RAG-specific failure modes the bundled config targets:

  • rag_poisoning / rag_corpus_poisoning — adversarial content in your corpus
  • rag_attribution — answer cites a source that doesn’t support the claim
  • vector_store_manipulation — similarity-space attacks to surface attacker chunks
  • chunk_boundary_injection — payloads exploiting your node_parser / chunker
  • retrieval_ranking_attack — keyword stuffing, embedding-near-duplicates
  • retrieval_tenant_bleed — cross-tenant leakage in shared indices
  • embedding_inversion — reconstructing source text from embeddings (if exposed)

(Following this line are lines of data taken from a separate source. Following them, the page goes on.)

(* ===== verification/NextEvent.v ===== *)
(** * NextEvent: what the engine explores next

    [compute_next_event] asks the threads in order and returns the first label; when it
    returns none, every thread is terminated, done, or at the event bound.  The
    per-thread bound explores what the program whose thread functions stop at the bound
    would explore. *)

From stdpp Require Import base tactics numbers relations sets list strings.
From S2P Require Import Prelude Errors Event Relation ExecutionGraph ExplorationGraph.
From S2P Require Import StorageFacts ExecutionGraphFacts ExplorationFacts Queries.
From S2P Require Import ConsistencyFacts FifoFacts Program Dpor SoundFacts.

Section next_event.
Context {V : Type} `{EqDecision V}.
Implicit Types (program : Program V) (g : ExplorationGraph V) (tid : ThreadId) (bound : nat).

(** The matchers of the labels the threads return do not throw.  The library reports a
    matcher that throws as a [user_code_error] like any other callback; the theorems that
    assume [total_program] say nothing of explorations in which one does. *)
Definition total_program program : Prop :=
  ∀ tid f trace step l, tm_at (threads program) tid = Ok f → f trace step = Ok (Some l) →
    total_label l.

(** The thread has ended: its last event is a block or an error. *)
Definition ended g tid : Prop := thread_is_terminated g tid = Ok true.

(** The engine may not ask the thread for another event. *)
Definition at_limit bound g tid : Prop := bound ≠ 0 ∧ bound ≤ thread_event_count g tid.

(** The thread function has nothing more to do. *)
Definition done program g tid : Prop :=
  call_thread program g tid (thread_event_count g tid) = Ok None.

(** The label the thread function returns, as the engine adds it: a blocking receive
    without a matching unread send becomes a block event. *)
Definition offers program g tid (l : EventLabel V) : Prop :=
  ∃ l0, call_thread program g tid (thread_event_count g tid) = Ok (Some l0) ∧
    is_block_label l0 = false ∧
    match l0 with
    | LReceive r =>
        if is_blocking r then
          ∃ b, has_compatible_unread_send g tid r = Ok b ∧ l = if b then l0 else LBlock
        else l = l0
    | _ => l = l0
    end.

(** [tid] has no next event for the engine. *)
Definition idle program bound g tid : Prop :=
  ended g tid ∨ at_limit bound g tid ∨ done program g tid.

(** What an answer of [compute_next_event] means. *)
Definition next_event_meaning program bound g (tids : list ThreadId) (r : NextEventResult V)
    : Prop :=
  match next r with
  | Some (tid, l) =>
      (∃ pre post, tids = pre ++ tid :: post ∧ ∀ t, t ∈ pre → idle program bound g t) ∧
      ¬ ended g tid ∧ ¬ at_limit bound g tid ∧ offers program g tid l
  | None => ∀ tid, tid ∈ tids → idle program bound g tid
  end.

Lemma next_event_from_spec program bound g suppressed tids r :
  next_event_from program g bound suppressed tids = Ok r →
  next_event_meaning program bound g tids r ∧
  (next r = None → suppressed_by_thread_event_limit r = true ↔
     suppressed = true ∨ ∃ tid, tid ∈ tids ∧ ¬ ended g tid ∧ at_limit bound g tid).
Proof.
  revert suppressed. induction tids as [|tid tids IH]; intros suppressed; cbn [next_event_from].
  { intros [= <-]. split; [by intros tid ?%not_elem_of_nil|]. simpl. intros _.
    split; [by left|]. intros [?|(tid & ?%not_elem_of_nil & _)]; done. }
  assert (∀ b, next_event_from program g bound b tids = Ok r →
    idle program bound g tid →
    next_event_meaning program bound g (tid :: tids) r) as Hskip.
  { intros b [Hm _]%IH Hidle. unfold next_event_meaning in *. destruct (next r) as [[t l]|].
    - destruct Hm as ((pre & post & -> & Hpre) & ? & ? & ?). split_and!; [|done..].
      exists (tid :: pre), post. split; [done|]. by intros t' [->|Ht']%elem_of_cons; [|auto].
    - intros t [->|Ht]%elem_of_cons; [done|auto]. }
  intros Hrun. apply bind_Ok_inv in Hrun as (b & Hterm & Hrun).
  assert (ended g tid ↔ b = true) as Hended by (unfold ended; rewrite Hterm; naive_solver).
  destruct b.
  { split; [eapply Hskip; [done|left; by apply Hended]|].
    intros Hn. destruct (IH _ Hrun) as [_ Hs]. rewrite (Hs Hn). split.
    - intros [?|(t & ? & ?)]; [by left|right; exists t; split; [set_solver|done]].
    - intros [?|(t & [->|?]%elem_of_cons & Hne & ?)]; [by left|naive_solver|right; eauto]. }
  destruct (decide (bound ≠ 0 ∧ bound ≤ thread_event_count g tid)) as [Hlim|Hlim].
  { split; [eapply Hskip; [done|by right; left]|].
    intros Hn. destruct (IH _ Hrun) as [_ Hs]. rewrite (Hs Hn). split; [|by left].
    intros _. right. exists tid. split_and!; [set_solver|by rewrite Hended|done]. }
  apply bind_Ok_inv in Hrun as (nl & Hcall & Hrun). destruct nl as [l0|].
  2:{ split; [eapply Hskip; [done|by right; right]|].
      intros Hn. destruct (IH _ Hrun) as [_ Hs]. rewrite (Hs Hn). split.
      - intros [?|(t & ? & ?)]; [by left|right; exists t; split; [set_solver|done]].
      - intros [?|(t & [->|?]%elem_of_cons & ? & Hl)]; [by left|by destruct Hlim|right; eauto]. }
  destruct (is_block_label l0) eqn:Eb; [done|].
  assert (∀ l, offers program g tid l →
    (Ok (MkNextEventResult (Some (tid, l)) suppressed) : res _) = Ok r →
    next_event_meaning program bound g (tid :: tids) r ∧
    (next r = None → suppressed_by_thread_event_limit r = true ↔
     suppressed = true ∨ ∃ t, t ∈ tid :: tids ∧ ¬ ended g t ∧ at_limit bound g t)) as Hdone.
  { intros l Hoff [= <-]. split; [|done]. simpl.
    split_and!; [|by rewrite Hended|done|done]. exists [], tids. split; [done|]. by intros ? ?%not_elem_of_nil. }
  assert (Hoffer : ∀ l, match l0 with
    | LReceive r0 => if is_blocking r0 then
          ∃ b, has_compatible_unread_send g tid r0 = Ok b ∧ l = if b then l0 else LBlock
        else l = l0
    | _ => l = l0 end → offers program g tid l) by (intros l Hl; by exists l0).
  destruct l0 as [r0| | | |]; try done; try (by eapply Hdone; [apply Hoffer|]).
  destruct (is_blocking r0) eqn:Er.
  - apply bind_Ok_inv in Hrun as (has & Hhas & Hrun).
    destruct has; (eapply Hdone; [apply Hoffer; rewrite ?Er; eexists; by split|done]).
  - eapply Hdone; [apply Hoffer; by rewrite ?Er|done].
Qed.

Lemma offers_total program g tid l : total_program program → offers program g tid l → total_label l.
Proof.
  intros Ht (l0 & Hcall & _ & Hl).
  assert (total_label l0) as Hl0.
  { unfold call_thread in Hcall. apply bind_Ok_inv in Hcall as (f & Hf & Hcall).
    apply bind_Ok_inv in Hcall as (trace & _ & Hcall).
    destruct (f trace (thread_event_count g tid)) as [o|e] eqn:Ef; simpl in Hcall.
    - injection Hcall as ->. by eapply Ht.
    - destruct e; simpl in Hcall; done. }
  destruct l0 as [r| | | |]; try by subst. destruct (is_blocking r); [|by subst].
  destruct Hl as (b & _ & ->). by destruct b.
Qed.

(** ** The per-thread event bound *)

(** [f'(trace, step) = step >= max_thread_events ? nullopt : f(trace, step)]. *)
Definition cap_thread bound (f : ThreadFunctionT V) : ThreadFunctionT V := λ trace step,
  if decide (bound ≠ 0 ∧ bound ≤ step) then Ok None else f trace step.

Definition cap_program bound program : Program V :=
  MkProgram (MkThreadMap (map (option_map (cap_thread bound)) (entries_ (threads program)))
               (size_ (threads program))).

Lemma tm_at_cap bound program tid :
  tm_at (threads (cap_program bound program)) tid =
    cap_thread bound <$> tm_at (threads program) tid.
Proof.
  unfold tm_at. simpl. change (map ?f ?l) with (f <$> l). rewrite list_lookup_fmap.
  by destruct (entries_ (threads program) !! N.to_nat tid) as [[]|].
Qed.

(** Below the bound the capped program makes the same calls. *)
Lemma call_thread_cap_below bound program g tid step :
  ¬ (bound ≠ 0 ∧ bound ≤ step) →
  call_thread (cap_program bound program) g tid step = call_thread program g tid step.
Proof.
  intros Hb. unfold call_thread. rewrite tm_at_cap.
  destruct (tm_at (threads program) tid) as [f|]; [|done]. simpl.
  destruct (thread_trace g tid) as [trace|]; [|done]. simpl. unfold cap_thread.
  by rewrite decide_False.
Qed.

(** At the bound the capped thread is done. *)
Lemma call_thread_cap_at bound program g tid step :
  Core g → is_Ok (tm_at (threads program) tid) = true → bound ≠ 0 → bound ≤ step →
  call_thread (cap_program bound program) g tid step = Ok None.
Proof.
  intros Hcore Hf H0 Hb. unfold call_thread. rewrite tm_at_cap.
  destruct (tm_at (threads program) tid) as [f|]; [|done]. simpl.
  unfold thread_trace. rewrite thread_trace_into_eq by done. simpl. unfold cap_thread.
  by rewrite decide_True.
Qed.

Lemma next_event_from_cap program bound g tids b b' :
  Core g → (∀ tid, tid ∈ tids → is_Ok (tm_at (threads program) tid) = true) →
  next <$> next_event_from program g bound b tids =
  next <$> next_event_from (cap_program bound program) g 0 b' tids.
Proof.
  intros Hcore. revert b b'. induction tids as [|tid tids IH]; intros b b' Hin;
    cbn [next_event_from]; [done|].
  assert (∀ b b', next <$> next_event_from program g bound b tids =
    next <$> next_event_from (cap_program bound program) g 0 b' tids) as Hrest.
  { intros c c'. apply IH. intros t Ht. apply Hin. set_solver. }
  rewrite thread_is_terminated_eq by done. cbn [mbind result_bind].
  destruct (match thread_tail _ _ with Some e => _ | None => _ end); [apply Hrest|].
  rewrite (decide_False (P := 0 ≠ 0 ∧ _)) by naive_solver.
  destruct (decide (bound ≠ 0 ∧ bound ≤ thread_event_count g tid)) as [[H0 Hb]|Hb].
  - rewrite call_thread_cap_at by (try done; apply Hin; set_solver). cbn [mbind result_bind].
    apply Hrest.
  - rewrite call_thread_cap_below by done.
    destruct (call_thread program g tid _) as [[l|]|]; cbn [mbind result_bind];
      [|apply Hrest|done].
    destruct (is_block_label l); [done|]. destruct l as [r| | | |]; try done.
    destruct (is_blocking r); [|done].
    by destruct (has_compatible_unread_send g tid r) as [[]|].
Qed.

End next_event.
Lemma handle_resume_nd_ok m c f m' :
  Explorer_ok m → current m = Ok (c, f) → frame_kind f = ResumeNd →
  handle_resume_nd_frame m = Ok m' → Explorer_ok m'.
Proof.
  intros Hm Hcur Hk Hrun. destruct (top_ok m c f Hm Hcur) as [Hf Hne].
  unfold handle_resume_nd_frame in Hrun. rewrite Hcur in Hrun. simpl in Hrun.
  apply bind_Ok_inv in Hrun as (g & Hroll & Hrun).
  destruct (suspended_rollback _ f _ _ g (frames_suspended _ _ _ _ ltac:(by rewrite Hk) Hf) Hroll)
    as (Hs & HQg & Hb & Hsusp & Hd).
  unfold frame_data in Hd. rewrite Hk in Hd. destruct Hd as (Hd & _ & nd & Hlab & _ & Hext).
  rewrite Hlab in Hrun.
  destruct (choices nd) as [|v0 vs] eqn:Ec; [done|]. rewrite <-Ec in *.
  destruct (choices nd !! cursor f) as [v|] eqn:Ev.
  2:{ injection Hrun as <-.
      assert (set_current_graph m g = set_current_graph (set_executor m (executor m)) g) as ->
        by put_eq.
      eapply pop_top_frame_ok; try done; [by apply ok_executor|apply Hs]. }
  apply list_elem_of_lookup_2, Hext in Ev. clear Hext. rename Ev into Hext.
  apply bind_Ok_inv in Hrun as ([handed x] & Hoff & Hrun).
  assert (∀ child, add_nd_choice (copy g) (thread_id f) nd v = Ok child → Sound child ∧ Q child) as Hcopy.
  { intros child Hchild. by apply (add_nd_choice_ok _ _ _ _ _ (copy_Sound g Hs) (copy_carried g HQg) Hd
      (copy_extends g _ _ Hext)) in Hchild as (? & ? & _). }
  apply offer_child_ok in Hoff as Hx.
  2:{ assert (executor (set_current_graph m g) = executor m) as -> by put_eq. by apply ok_executor. }
  2:{ by intros child [[? _] _]%Hcopy. }
  2:{ by intros _ child [? _]%Hcopy. }
  2:{ by intros child [_ ?]%Hcopy. }
  set (f' := set_cursor f (cursor f + 1)) in *.
  assert (suspended (below_ok (current_root m)) f' (tail (current_frames m)) g) as Hsusp'
    by (by eapply suspended_frame).
  destruct handed.
  - injection Hrun as <-.
    set (m1 := set_frame _ f').
    assert (m1 = put m x g (f' :: tail (current_frames m))) as -> by (unfold m1, f'; put_eq).
    assert (∀ x', set_executor (put m x g (f' :: tail (current_frames m))) x' =
      put m x' g (f' :: tail (current_frames m))) as -> by (intros; unfold f'; put_eq).
    apply put_ok; try done.
    + apply (pr_note_nd P HP). by assert (executor (put m x g (f' :: tail (current_frames m))) = x)
        as -> by (unfold f'; put_eq).
    + apply suspended_frames_ok; [done|by left].
  - apply bind_Ok_inv in Hrun as (g' & Hadd & [= <-]).
    apply (add_nd_choice_ok g (thread_id f) nd v g' Hs HQg Hd Hext) in Hadd as (Hs' & HQ' & Hmut).
    set (d := dpor_tree_depth f + 1). set (m1 := push_frame _ _).
    assert (m1 = put m x g' (enter d Visit :: f' :: tail (current_frames m))) as ->
      by (unfold m1, f'; put_eq).
    eapply push_child_ok; try done; [apply Hs'|intros; apply Hs'|unfold f'; simpl; by rewrite Hk..|].
    by eapply suspended_mutates.
Qed.

(** The local continuation of a resumed receive frame. *)
Lemma receive_child_ok m c f x g f' d tid l s id g1 g' :
  Explorer_ok m → current m = Ok (c, f) → P x → Good g → Q g →
  suspended (below_ok (current_root m)) f' (tail (current_frames m)) g →
  frame_kind f' = ResumeReceive → may_grow (events g) tid → total_label l → extends g tid l →
  source_in_range (events g) s → add_event g tid l = Ok (id, g1) →
  set_reads_from_source g1 id s = Ok g' →
  Explorer_ok (put m x g' (enter d VisitIfConsistent :: f' :: tail (current_frames m))).
Proof.
  intros Hm Hcur Hx Hg HQg Hsusp Hk Hgrow Hl Hext Hs Hadd Hset.
  destruct (add_receive_ok g tid l id g1 s g' Hg HQg Hgrow Hl Hext Hs Hadd Hset) as (Hg' & HQ' & Hm1 & Hm2).
  eapply push_child_ok; try done; [by rewrite Hk..|].
  by eapply suspended_mutates, Hm2; eapply suspended_mutates.
Qed.

Lemma handle_resume_receive_ok m c f m' :
  Explorer_ok m → current m = Ok (c, f) → frame_kind f = ResumeReceive →
  handle_resume_receive_frame m = Ok m' → Explorer_ok m'.
Proof.
  intros Hm Hcur Hk Hrun. destruct (top_ok m c f Hm Hcur) as [Hf Hne].
  unfold handle_resume_receive_frame in Hrun. rewrite Hcur in Hrun. simpl in Hrun.
  apply bind_Ok_inv in Hrun as (g & Hroll & Hrun).
  destruct (suspended_rollback _ f _ _ g (frames_suspended _ _ _ _ ltac:(by rewrite Hk) Hf) Hroll)
    as (Hs & HQg & Hb & Hsusp & Hd).
  unfold frame_data in Hd. rewrite Hk in Hd. destruct Hd as (Hgrow & _ & (recv & Hlab & Htot & Hext) & Hcand). rewrite Hlab in Hrun.
  destruct (candidate_event_ids f !! cursor f) as [send_id|] eqn:Ecand.
  - apply list_elem_of_lookup_2, Hcand in Ecand as Hsend.
    assert (∀ g2, events g2 = events g → source_in_range (events g2) (from_send send_id)) as Hsrc
      by (intros g2 -> id [= <-]; done).
    apply bind_Ok_inv in Hrun as ([handed x] & Hoff & Hrun).
    assert (∀ child, add_receive_from (copy g) (thread_id f) (LReceive recv) send_id = Ok child →
      Good child ∧ Q child) as Hcopy.
    { intros child Hchild. apply bind_Ok_inv in Hchild as ([id g1] & Hadd & Hset).
      apply (add_receive_ok (copy g) (thread_id f) (LReceive recv) id g1 (from_send send_id) child)
        in Hset as (? & ? & _); try done;
        [by apply copy_Good, Hs|by apply copy_carried|by apply Hsrc]. }
    apply offer_child_ok in Hoff as Hx; [| | |done|].
    2:{ assert (executor (set_current_graph m g) = executor m) as -> by put_eq.
        by apply ok_executor. }
    2:{ by intros child [? _]%Hcopy. }
    2:{ by intros child [_ ?]%Hcopy. }
    set (f' := set_cursor f (cursor f + 1)) in *.
    assert (suspended (below_ok (current_root m)) f' (tail (current_frames m)) g) as Hsusp'
      by (by eapply suspended_frame).
    destruct handed.
    + injection Hrun as <-. set (m1 := set_frame _ f').
      assert (m1 = put m x g (f' :: tail (current_frames m))) as -> by (unfold m1, f'; put_eq).
      assert (∀ x', set_executor (put m x g (f' :: tail (current_frames m))) x' =
        put m x' g (f' :: tail (current_frames m))) as -> by (intros; unfold f'; put_eq).
      apply put_ok; try done.
      * apply (pr_note_receive P HP).
        by assert (executor (put m x g (f' :: tail (current_frames m))) = x) as ->
          by (unfold f'; put_eq).
      * apply suspended_frames_ok; [done|by right].
    + apply bind_Ok_inv in Hrun as (g' & Hrecv & [= <-]).
      apply bind_Ok_inv in Hrecv as ([id g1] & Hadd & Hset).
      set (d := dpor_tree_depth f + 1). set (m1 := push_frame _ _).
      assert (m1 = put m x g' (enter d VisitIfConsistent :: f' :: tail (current_frames m))) as ->
        by (unfold m1, f'; put_eq).
      eapply (receive_child_ok m c f x g f'); try done; [apply Hs|by apply Hsrc].
  - destruct (flag f).
    + apply bind_Ok_inv in Hrun as (g' & Hrecv & [= <-]).
      apply bind_Ok_inv in Hrecv as ([id g1] & Hadd & Hset).
      set (d := dpor_tree_depth f + 1). set (m1 := push_frame _ _).
      assert (m1 = put m (executor m) g'
        (enter d VisitIfConsistent :: clear_flag f :: tail (current_frames m))) as ->
        by (unfold m1; put_eq).
      eapply (receive_child_ok m c f (executor m) g (clear_flag f)); try done.
      * by apply ok_executor.
      * apply Hs.
      * by intros i Hi.
    + injection Hrun as <-.
      assert (set_current_graph m g = set_current_graph (set_executor m (executor m)) g) as ->
        by put_eq.
      eapply pop_top_frame_ok; try done; [by apply ok_executor|apply Hs].
Qed.

Lemma handle_resume_send_ok m c f m' :
  Explorer_ok m → current m = Ok (c, f) → frame_kind f = ResumeSendRevisits →
  handle_resume_send_revisits_frame value_lt config m = Ok m' → Explorer_ok m'.
Proof.
  intros Hm Hcur Hk Hrun. destruct (top_ok m c f Hm Hcur) as [Hf Hne].
  unfold frames_ok in Hf. rewrite Hk in Hf. destruct Hf as (Hs & HQg & Hsend & Hsusp).
  unfold handle_resume_send_revisits_frame in Hrun. rewrite Hcur in Hrun. simpl in Hrun.
  destruct (event_id f) as [send_id|]; [|done].
  destruct (holds_at (context_graph m c) is_send send_id) eqn:Esend; [|done]. simpl in Hrun.
  assert (send_id < event_count (context_graph m c)) as Hlt.
  { unfold holds_at in Esend. destruct (events (context_graph m c) !! send_id) eqn:E; [|done].
    by eapply lookup_lt_Some. }
  apply bind_Ok_inv in Hrun as (next & Hnext & Hrun).
  set (f' := set_cursor f (next_receive_index next)) in *.
  assert (set_frame m f' = put m (executor m) (context_graph m c) (f' :: tail (current_frames m)))
    as Hput by (unfold f'; put_eq).
  rewrite Hput in Hrun.
  assert (suspended (below_ok (current_root m)) f' (tail (current_frames m)) (context_graph m c))
    as Hsusp' by (by eapply suspended_frame).
  assert (frames_ok (current_root m) (context_graph m c) (f' :: tail (current_frames m))) as Hf'.
  { unfold frames_ok. simpl. rewrite Hk. split_and!; done. }
  assert (executor (put m (executor m) (context_graph m c) (f' :: tail (current_frames m))) =
    executor m) as Hex by (unfold f'; put_eq).
  destruct (child next) as [g'|] eqn:Echild.
  - destruct (next_backward_revisit_child_spec _ _ _ _ _ _ _ _ g' Hs Hlt Hnext Echild)
      as (k & _ & _ & Hrev).
    pose proof (rv_good _ _ _ _ _ _ _ _ Hrev) as Hg'.
    assert (consistent_graph g' → Q g') as HQ' by (by eapply (ca_revisit _ _ _ _ Q HQ)).
    destruct (if flag f then _ else _) as [handed x] eqn:Eoff.
    assert (P x) as Hx.
    { rewrite Hex in Eoff. pose proof (ok_executor _ Hm) as Hx0. destruct (flag f).
      - unfold try_enqueue_owned_task in Eoff.
        pose proof (pr_enqueue P HP (MkExplorationTask g' (dpor_tree_depth f + 1) VisitIfConsistent)
          _ Hx0 Hg' ltac:(done) HQ') as He. by rewrite Eoff in He.
      - by injection Eoff as _ <-. }
    assert (set_executor (put m (executor m) (context_graph m c) (f' :: tail (current_frames m))) x
      = put m x (context_graph m c) (f' :: tail (current_frames m))) as Hput'
      by (unfold f'; put_eq).
    rewrite Hput' in Hrun.
    destruct handed; injection Hrun as <-; [by apply put_ok|by apply put_push_ok].
  - injection Hrun as <-. set (d := dpor_tree_depth f + 1). set (m1 := push_frame _ _).
    assert (m1 = put m (executor m) (context_graph m c) (enter d Visit ::
      exit_linear_child f' (frame_checkpoint f') :: tail (current_frames m))) as ->
      by (unfold m1, f'; put_eq).
    eapply push_child_ok; try done; [by apply ok_executor|apply Hs|intros; apply Hs|].
    by eapply suspended_frame.
Qed.

(** ** The loop *)

Lemma run_step_ok m r :
  Explorer_ok m → run_step value_lt config thread_ids m = Ok r →
  match r with inl m' => Explorer_ok m' | inr m' => m' = m ∧ contexts m = [] end.
Proof.
  intros Hm Hrun. unfold run_step in Hrun.
  destruct (contexts m) as [|c cs] eqn:Ec; [by injection Hrun as <-|].
  pose proof (pr_stop P HP _ (ok_executor _ Hm)) as Hx.
  destruct (stop_requested (executor m)) as [stop x]. simpl in Hx.
  assert (Explorer_ok (set_executor m x)) as Hm' by (destruct Hm; by split).
  destruct stop.
  { apply fmap_Ok_inv in Hrun as (m' & Hrun & ->). by eapply unwind_one_step_ok. }
  destruct (frames c) as [|f fs] eqn:Ef.
  - assert (current_frames (set_executor m x) = []) as Hfr
      by (unfold current_frames; simpl; by rewrite Ec).
    rewrite Hfr in Hrun. injection Hrun as <-.
    apply (unwind_one_step_ok (set_executor m x)); [done|].
    unfold unwind_one_step. simpl. by rewrite Ec, Ef.
  - assert (current (set_executor m x) = Ok (c, f)) as Hcur
      by (unfold current; simpl; by rewrite Ec, Ef).
    assert (current_frames (set_executor m x) = f :: fs) as Hfr
      by (unfold current_frames; simpl; by rewrite Ec).
    rewrite Hfr in Hrun. apply fmap_Ok_inv in Hrun as (m' & Hrun & ->).
    destruct (frame_kind f) eqn:Ek.
    + by eapply handle_enter_frame_ok.
    + eapply rollback_and_pop_ok; [done|done|by rewrite Ek|done].
    + by eapply handle_resume_nd_ok.
    + by eapply handle_resume_receive_ok.
    + by eapply handle_resume_send_ok.
Qed.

  • indirect_prompt_injection — instructions hidden in retrieved documents
  • data_exfiltration / pii_disclosure — pulling indexed PII back through chat
  • hallucination — measuring grounded-vs-fabricated answers

White-box mode reads your chunker config and retriever to tune attacks to your specific pipeline (chunk size, overlap, top-k, reranker).